Required work => Go through the entries below and print, exactly, the lines starting at the one with "(dst : nat)." and ending at the one with "(** [dst = allocator.Allocate()], [dst", keeping both ends and no others.

(Collected data)
Lemma release_all_spec ls self :
  ok self → NoDup ls → (∀ l, l ∈ ls → live self l ≠ None) →
  ∃ self', release_all ls self = Ok self' ∧ ok self' ∧ packings self' = packings self ∧
    length (lcm_blocks_ self') = length (lcm_blocks_ self) ∧
    ∀ l, live self' l = if decide (l ∈ ls) then None else live self l.
Proof.
  revert self. induction ls as [|l ls IH]; intros self Hok Hnd Hlive.
  { exists self. split_and!; try done. }
  apply NoDup_cons in Hnd as [Hnin Hnd].
  assert (occupied self l) as Hocc.
  { destruct (live self l) as [g|] eqn:Hl; [by apply live_Some in Hl as []|]. exfalso. apply (Hlive l); [by left|done]. }
  destruct (release_spec self l Hok Hocc) as (g & self1 & Hown & Hrun & Hrel).
  pose proof (live_releases self g l self1) as Hl1.
  destruct (IH self1) as (self2 & Hrun2 & Hok2 & Hpk2 & Hlen2 & Hl2); [apply Hrel|done|..].
  { intros l' Hin. rewrite Hl1 by done. rewrite decide_False by (intros ->; done). apply Hlive. by right. }
  exists self2. split; [unfold release_all; cbn [foldM]; rewrite Hrun; exact Hrun2|]. split; [done|]. split_and!.
  - rewrite Hpk2. apply (packings_update self self1 g); [apply Hrel| |by eapply owner_lt].
    intros group Hg. destruct (rl_group _ _ _ _ Hrel group Hg) as (group' & ? & ? & _). by exists group'.
  - by rewrite Hlen2, (rl_blocks _ _ _ _ Hrel).
  - intros l'. rewrite Hl2, Hl1 by done. destruct (decide (l' = l)) as [->|Hne].
    + rewrite (decide_True (P := l ∈ l :: ls)) by (by left). by rewrite decide_False.
    + destruct (decide (l' ∈ ls)) as [Hin|Hnin'].
      * by rewrite decide_True by (by right).
      * rewrite decide_False; [done|]. by intros [?|?]%elem_of_cons.
Qed.
(* ===== verification/ReqPool.v ===== *)
(** * Request-pool slots

    [csrc/resource/allocator/req_pool_allocator.h] and [.cpp], which also hold the blob
    slots of retracted requests: a first-in first-out pool of slots numbered from 1, and
    move-only indices that give their slot back when they go. *)

From S2P Require Import Prelude PyState Cxx.

Local Open Scope Z_scope.

Record ReqPoolAllocator := mkReqPool { size_ : Z; free_slots_ : list Z }.

(** [allocator_] is null or the one allocator. *)
Record ReqPoolIndex := mkIndex { slot_ : Z; owns : bool }.

(** The default constructor, and an index that was moved from. *)
Definition ReqPoolIndex_default : ReqPoolIndex := mkIndex 0 false.
Definition moved_from : ReqPoolIndex := mkIndex (-1) false.

Definition valid (index : ReqPoolIndex) : bool := owns index.

Definition ReqPoolAllocator_new (size : Z) : ReqPoolAllocator := mkReqPool size (seqZ 1 size).

Definition Allocate : M ReqPoolAllocator ReqPoolIndex := λ self,
  match free_slots_ self with
  | [] => (Raise (RuntimeError "ReqPoolAllocator::Allocate: no request pool slots available"), self)
  | slot :: free => (Ok (mkIndex slot true), mkReqPool (size_ self) free)
  end.

Definition Size (self : ReqPoolAllocator) : Z := size_ self.
Definition AvailableSlots (self : ReqPoolAllocator) : Z := Z.of_nat (length (free_slots_ self)).

Definition deallocate (slot : Z) : M ReqPoolAllocator () :=
  modify (λ self, mkReqPool (size_ self) (free_slots_ self ++ [slot])).

(** The destructor. *)
Definition destroy (index : ReqPoolIndex) : M ReqPoolAllocator () :=
  if owns index then deallocate (slot_ index) else mret ().

(** [dst = std::move(src)] for two different objects: the new values of both. *)
Definition move_assign (dst src : ReqPoolIndex) : M ReqPoolAllocator (ReqPoolIndex * ReqPoolIndex) :=
  destroy dst ;;
  mret (src, moved_from).

(** ** Programs over index variables *)

Inductive statement :=
  | AllocateInto (dst : nat)
  | MoveTo (dst src : nat)
  | Drop (dst : nat).

Definition store : Type := ReqPoolAllocator * list ReqPoolIndex.

Definition var (v : nat) (s : store) : ReqPoolIndex := default ReqPoolIndex_default (s.2 !! v).

(** [dst = value], whose right-hand side is a temporary: it is moved from, and destroyed
    at the end of the statement. *)
Definition assign_temporary (dst : nat) (temporary : ReqPoolIndex) : M store () := λ s,
  match (values ← move_assign (var dst s) temporary; destroy values.2;; mret values.1) s.1 with
  | (Ok value, a) => (Ok (), (a, <[dst := value]> s.2))
  | (Raise e, a) => (Raise e, (a, s.2))
  end.

(** [dst = allocator.Allocate()], [dst = std::move(src)] and [dst = ReqPoolIndex{}]. *)
Definition exec (st : statement) : M store () := λ s,
  match st with
  | AllocateInto dst =>
      match Allocate s.1 with
      | (Raise e, a) => (Raise e, (a, s.2))
      | (Ok fresh, a) => assign_temporary dst fresh (a, s.2)
      end
  | MoveTo dst src =>
      if decide (dst = src) then (Ok (), s)
      else
        match move_assign (var dst s) (var src s) s.1 with
        | (Ok (value, rest), a) => (Ok (), (a, <[src := rest]> (<[dst := value]> s.2)))
        | (Raise e, a) => (Raise e, (a, s.2))
        end
  | Drop dst => assign_temporary dst ReqPoolIndex_default s
  end.

Definition names (st : statement) : list nat :=
  match st with AllocateInto dst | Drop dst => [dst] | MoveTo dst src => [dst; src] end.

Inductive runs (size : Z) : store → Prop :=
  | runs_start n : runs size (ReqPoolAllocator_new size, replicate n ReqPoolIndex_default)
  | runs_exec s st answer s' :
      runs size s → Forall (λ v, (v < length s.2)%nat) (names st) → exec st s = (answer, s') → runs size s'.

(** The slots some index owns. *)
Definition held (vars : list ReqPoolIndex) : list Z := slot_ <$> filter (λ i, owns i = true) vars.
Definition held_by (i : ReqPoolIndex) : list Z := if owns i then [slot_ i] else [].

Lemma held_cons i vars : held (i :: vars) = held_by i ++ held vars.
Proof. unfold held, held_by. rewrite filter_cons. destruct (owns i); case_decide; try done; by cbn. Qed.

Lemma held_app l k : held (l ++ k) = held l ++ held k.
Proof. unfold held. by rewrite filter_app, fmap_app. Qed.

Lemma held_insert vars v old i :
  vars !! v = Some old → held (<[v := i]> vars) ++ held_by old ≡ₚ held vars ++ held_by i.
Proof.
  intros Hv. rewrite <- (take_drop_middle _ _ _ Hv) at 2. rewrite insert_take_drop by (by eapply lookup_lt_Some).
  rewrite !held_app, !held_cons. solve_Permutation.
Qed.

Lemma destroy_free i self : (destroy i self).2 = mkReqPool (size_ self) (free_slots_ self ++ held_by i).
Proof. unfold destroy, held_by. destruct (owns i); cbn; [done|]. rewrite app_nil_r. by destruct self. Qed.

Lemma move_assign_free dst src self :
  move_assign dst src self = (Ok (src, moved_from), mkReqPool (size_ self) (free_slots_ self ++ held_by dst)).
Proof.
  unfold move_assign, mbind, M_bind. pose proof (destroy_free dst self) as Hd.
  destruct (destroy dst self) as [[[]|e] a] eqn:E; cbn in Hd; [by subst a|].
  unfold destroy in E. by destruct (owns dst).
Qed.

Lemma assign_temporary_free dst temporary a vars :
  assign_temporary dst temporary (a, vars) =
  (Ok (), (mkReqPool (size_ a) (free_slots_ a ++ held_by (var dst (a, vars))), <[dst := temporary]> vars)).
Proof.
  unfold assign_temporary. cbn [fst snd]. by rewrite (run_bind_Ok _ _ _ _ _ (move_assign_free _ _ _)).
Qed.

(** Every slot is free or owned by one index. *)
Definition accounted (size : Z) (s : store) : Prop :=
  size_ s.1 = size ∧ free_slots_ s.1 ++ held s.2 ≡ₚ seqZ 1 size.

Lemma exec_accounted size s st answer s' :
  accounted size s → Forall (λ v, (v < length s.2)%nat) (names st) → exec st s = (answer, s') → accounted size s'.
Proof.
  destruct s as [a vars]. intros [Hsize Hperm] Hnames Hrun. cbn [fst snd] in *.
  assert (∀ v, (v < length vars)%nat → vars !! v = Some (var v (a, vars))) as Hvar.
  { intros v [i Hi]%lookup_lt_is_Some_2. unfold var. cbn. by rewrite Hi. }
  destruct st as [dst|dst src|dst]; cbn [exec names fst snd] in *.
  - apply Forall_cons in Hnames as [Hdst _]. unfold Allocate in Hrun.
    destruct (free_slots_ a) as [|slot free] eqn:Hfree.
    { injection Hrun as _ <-. split; cbn; [done|]. by rewrite Hfree. }
    rewrite assign_temporary_free in Hrun. injection Hrun as _ <-. split; cbn [fst snd size_ free_slots_]; [done|].
    change (var dst (_, vars)) with (var dst (a, vars)).
    pose proof (held_insert vars dst _ (mkIndex slot true) (Hvar dst Hdst)) as Hins.
    rewrite <- Hperm, <- app_assoc, (Permutation_app_comm (held_by _)), Hins. cbn [held_by owns slot_]. solve_Permutation.
  - apply Forall_cons in Hnames as [Hdst Hnames]. apply Forall_cons in Hnames as [Hsrc _].
    case_decide as Hne; [injection Hrun as _ <-; by split|].
    rewrite move_assign_free in Hrun. injection Hrun as _ <-. split; cbn [fst snd size_ free_slots_]; [done|].
    pose proof (held_insert vars dst _ (var src (a, vars)) (Hvar dst Hdst)) as Hins.
    assert (<[dst := var src (a, vars)]> vars !! src = Some (var src (a, vars))) as Hs.
    { rewrite list_lookup_insert_ne by done. by apply Hvar. }
    pose proof (held_insert _ src _ moved_from Hs) as Hins2. cbn [held_by owns moved_from] in Hins2.
    rewrite app_nil_r in Hins2. rewrite <- Hins2 in Hins. clear Hins2.
    rewrite <- Hperm, <- app_assoc. apply Permutation_app_head.
    apply (Permutation_app_inv_r (held_by (var src (a, vars)))). rewrite <- Hins. solve_Permutation.
  - apply Forall_cons in Hnames as [Hdst _]. rewrite assign_temporary_free in Hrun. injection Hrun as _ <-.
    split; cbn [fst snd size_ free_slots_]; [done|].
    pose proof (held_insert vars dst _ ReqPoolIndex_default (Hvar dst Hdst)) as Hins. cbn [held_by owns ReqPoolIndex_default] in Hins.
    rewrite app_nil_r in Hins. rewrite <- Hperm, <- Hins. solve_Permutation.
Qed.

Exercise result =>
  | Drop (dst : nat).

Definition store : Type := ReqPoolAllocator * list ReqPoolIndex.

Definition var (v : nat) (s : store) : ReqPoolIndex := default ReqPoolIndex_default (s.2 !! v).

(** [dst = value], whose right-hand side is a temporary: it is moved from, and destroyed
    at the end of the statement. *)
Definition assign_temporary (dst : nat) (temporary : ReqPoolIndex) : M store () := λ s,
  match (values ← move_assign (var dst s) temporary; destroy values.2;; mret values.1) s.1 with
  | (Ok value, a) => (Ok (), (a, <[dst := value]> s.2))
  | (Raise e, a) => (Raise e, (a, s.2))
  end.

(** [dst = allocator.Allocate()], [dst = std::move(src)] and [dst = ReqPoolIndex{}]. *)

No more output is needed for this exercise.